- _Requirement_
Every line of the records below that has the word "estimateFontSize" should be copied.

- _Supplied material_
(** X9: in every result each size stays within what the counted
    resources can weigh: image.size lies between 5000 and 100000 times
    image.count, font.size between 25000 and 60000 times font.count,
    other.size between 2000 and 20000 times other.count, and
    stylesheet.size and script.size are at least their counts (no
    resource is counted with 0 bytes). *)
Theorem sizes_follow_counts doc baseUrl :
  within_table (r_breakdown (analyzeResourcesWithCheerio doc baseUrl)).
Proof.
  unfold analyzeResourcesWithCheerio. simpl r_breakdown.
  apply (run_passes_preserves (fun st => within_table (breakdown st)) doc
           passes_within_table initial).
  unfold within_table. cbn -[Z.mul Z.add]. lia.
Qed.

(** ** The extension again *)

(** X10: the image and font estimates depend only on the text after the
    final dot, whatever the case of its letters: two URLs whose texts
    after the final dot are equal once lower-cased get the same estimate,
    whatever comes before the dot. *)
Theorem estimate_depends_on_lowercased_extension p p' e e' :
  includes e "." = false ->
  includes e' "." = false ->
  toLowerCase e = toLowerCase e' ->
  estimateImageSize (p ++ "." ++ e) = estimateImageSize (p' ++ "." ++ e')
  /\ estimateFontSize (p ++ "." ++ e) = estimateFontSize (p' ++ "." ++ e').
Proof.
  intros He He' Heq.
  unfold estimateImageSize, estimateFontSize.
  change (p ++ "." ++ e) with (p ++ String "." e).
  change (p' ++ "." ++ e') with (p' ++ String "." e').
  rewrite (extension_after_final_dot p e He).
  rewrite (extension_after_final_dot p' e' He'), Heq. auto.
Qed.

Lemma estimate_depends_on_lowercased_extension_witness :
  estimateImageSize "https://cdn.example.com/img/Photo.JPG" = 60000
  /\ estimateImageSize "a.jpg" = 60000
  /\ estimateFontSize "https://cdn.example.com/img/Photo.JPG"
     = estimateFontSize "a.jpg".
Proof.
  destruct (estimate_depends_on_lowercased_extension
              "https://cdn.example.com/img/Photo" "a" "JPG" "jpg"
              eq_refl eq_refl eq_refl) as [Hi Hf].
  split; [reflexivity|]. split; [reflexivity | exact Hf].
Defined.

(** ** What the pattern of [extractBackgroundImage] matches *)

Lemma startsWith_includes_char a : forall w t,
  startsWith t w = true ->
  includes w (String a EmptyString) = true ->
  includes t (String a EmptyString) = true.
Proof.
  induction w as [|b w IH]; intros t Hs Hw; [discriminate|].
  destruct t as [|c t]; [discriminate|].
  simpl in Hs. apply andb_prop in Hs as [Hbc Hs].
  apply Ascii.eqb_eq in Hbc. subst c.
  rewrite includes_char_cons in *.
  destruct (Ascii.eqb a b); [reflexivity|]. simpl in *.
  apply (IH t Hs Hw).
Qed.

Lemma includes_includes_char a w : forall t,
  includes t w = true ->
  includes w (String a EmptyString) = true ->
  includes t (String a EmptyString) = true.
Proof.
  induction t as [|c t IH]; intros Ht Hw.
  - simpl in Ht. rewrite orb_false_r in Ht.
    apply (startsWith_includes_char a w _ Ht Hw).
  - change (includes (String c t) w)
      with (startsWith (String c t) w || includes t w) in Ht.
    apply orb_prop in Ht as [Ht|Ht].
    + apply (startsWith_includes_char a w _ Ht Hw).
    + rewrite includes_char_cons, (IH Ht Hw). apply orb_true_r.
Qed.

Lemma lower_char_backslash x : lower_char x = "\"%char -> x = "\"%char.
Proof.
  destruct x as [[] [] [] [] [] [] [] []]; vm_compute; congruence.
Qed.

Lemma includes_backslash_lower s :
  includes (toLowerCase s) "\" = true -> includes s "\" = true.
Proof.
  induction s as [|c s IH]; [discriminate|].
  simpl toLowerCase. rewrite !includes_char_cons. intros H.
  apply orb_prop in H as [H|H].
  - apply Ascii.eqb_eq in H. symmetry in H.
    apply lower_char_backslash in H. subst c. reflexivity.
  - rewrite (IH H). apply orb_true_r.
Qed.

(** X11: the pattern asks for a backslash after [background-image:], so a
    style attribute with no backslash in it never yields a URL: for an
    ordinary declaration such as [background-image: url(a.png)]
    [extractBackgroundImage] returns null. *)
Theorem style_without_backslash_has_no_url style :
  includes style "\" = false ->
  extractBackgroundImage (Some style) = None.
Proof.
  intros H. unfold extractBackgroundImage.
  destruct (truthy (Some style)); [|reflexivity]. simpl negb. cbv iota.
  unfold match_group.
  destruct (search true background_image_re style 0) eqn:E; [|reflexivity].
  change background_image_re
    with (lit "background-image:\"
          ++ skipn 18 background_image_re)%list in E.
  apply search_lit in E; [|reflexivity].
  apply (includes_includes_char "\") in E; [|reflexivity].
  apply includes_backslash_lower in E. congruence.
Qed.

Lemma style_without_backslash_has_no_url_witness :
  includes "background-image: url('hero.png'); color: red" "background-image"
  = true
  /\ extractBackgroundImage
       (Some "background-image: url('hero.png'); color: red")
     = None.
Proof.
  split; [reflexivity|].
  apply style_without_backslash_has_no_url. reflexivity.
Defined.

Lemma one_inv p k s pos c c' :
  one p k s pos c = Some c' ->
  exists x s', s = String x s' /\ p x = true /\ k s' (S pos) c = Some c'.
Proof.
  unfold one. destruct s as [|x s']; [discriminate|].
  destruct (p x) eqn:E; [|discriminate]. intros H. exists x, s'. auto.
Qed.

Lemma star_inv p k : forall s pos c c',
  star p k s pos c = Some c' ->
  exists m s', s = m ++ s'
    /\ k s' (pos + String.length m)%nat c = Some c'.
Proof.
  induction s as [|x s IH]; intros pos c c' H; simpl in H.
  - exists EmptyString, EmptyString. rewrite Nat.add_0_r. auto.
  - destruct (p x).
    + destruct (star p k s (S pos) c) as [c1|] eqn:E.
      * injection H as <-. destruct (IH _ _ _ E) as (m & s' & -> & Hk).
        exists (String x m), s'. split; [reflexivity|].
        simpl String.length. rewrite Nat.add_succ_r. exact Hk.
      * exists EmptyString, (String x s). rewrite Nat.add_0_r. auto.
    + exists EmptyString, (String x s). rewrite Nat.add_0_r. auto.
Qed.

(** A match of [r1 ++ r2], where [r1] neither opens nor closes group 1:
    [r1] takes some text [m] and leaves group 1 as it was. *)
Lemma run_prefix ic r2 : forall r1,
  Forall (fun i => match i with
                   | Open 1 | Close 1 => False
                   | _ => True
                   end) r1 ->
  forall s pos c c',
    run ic (r1 ++ r2)%list s pos c = Some c' ->
    exists m s' c1,
      s = m ++ s'
      /\ find 1 (starts c1) = find 1 (starts c)
      /\ find 1 (ends c1) = find 1 (ends c)
      /\ run ic r2 s' (pos + String.length m)%nat c1 = Some c'.
Proof.
  induction 1 as [|i r1 Hi _ IH]; intros s pos c c' H.
  - exists EmptyString, s, c. rewrite Nat.add_0_r. auto.
  - destruct i as [a q|n|n]; simpl in H.
    + destruct q.
      * apply one_inv in H as (x & s1 & -> & _ & H).
        destruct (IH _ _ _ _ H) as (m & s' & c1 & -> & Hs & He & Hr).
        exists (String x m), s', c1. simpl String.length.
        rewrite Nat.add_succ_r. auto.
      * destruct (one _ _ s pos c) as [c2|] eqn:E.
        -- injection H as <-.
           apply one_inv in E as (x & s1 & -> & _ & E).
           destruct (IH _ _ _ _ E) as (m & s' & c1 & -> & Hs & He & Hr).
           exists (String x m), s', c1. simpl String.length.
           rewrite Nat.add_succ_r. auto.
        -- destruct (IH _ _ _ _ H) as (m & s' & c1 & -> & Hs & He & Hr).
           exists m, s', c1. auto.
      * apply star_inv in H as (m0 & s0 & -> & H).
        destruct (IH _ _ _ _ H) as (m & s' & c1 & -> & Hs & He & Hr).
        exists (m0 ++ m), s', c1.
        rewrite <- Nat.add_assoc in Hr.
        assert (L : (String.length m0 + String.length m)%nat
                    = String.length (m0 ++ m)).
        { clear. induction m0; simpl; congruence. }
        rewrite L in Hr. split; [|auto].
        clear. induction m0; simpl; congruence.
      * apply one_inv in H as (x & s1 & -> & _ & H).
        apply star_inv in H as (m0 & s0 & -> & H).
        destruct (IH _ _ _ _ H) as (m & s' & c1 & -> & Hs & He & Hr).
        exists (String x (m0 ++ m)), s', c1.
        rewrite <- Nat.add_assoc in Hr.
        assert (L : (String.length m0 + String.length m)%nat
                    = String.length (m0 ++ m)).
        { clear. induction m0; simpl; congruence. }
        rewrite L in Hr. simpl String.length. rewrite Nat.add_succ_r.
        split; [|auto].
        simpl. f_equal. clear. induction m0; simpl; congruence.
    + destruct (IH _ _ _ _ H) as (m & s' & c1 & -> & Hs & He & Hr).
      exists m, s', c1. simpl in Hs, He.
      destruct (Nat.eqb_spec n 1) as [->|]; [contradiction|].
      auto.
    + destruct (IH _ _ _ _ H) as (m & s' & c1 & -> & Hs & He & Hr).
      exists m, s', c1. simpl in Hs, He.
      destruct (Nat.eqb_spec n 1) as [->|]; [contradiction|].
      auto.
Qed.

- _Solution to this problem_
  /\ estimateFontSize (p ++ "." ++ e) = estimateFontSize (p' ++ "." ++ e').
  unfold estimateImageSize, estimateFontSize.
  /\ estimateFontSize "https://cdn.example.com/img/Photo.JPG"
     = estimateFontSize "a.jpg".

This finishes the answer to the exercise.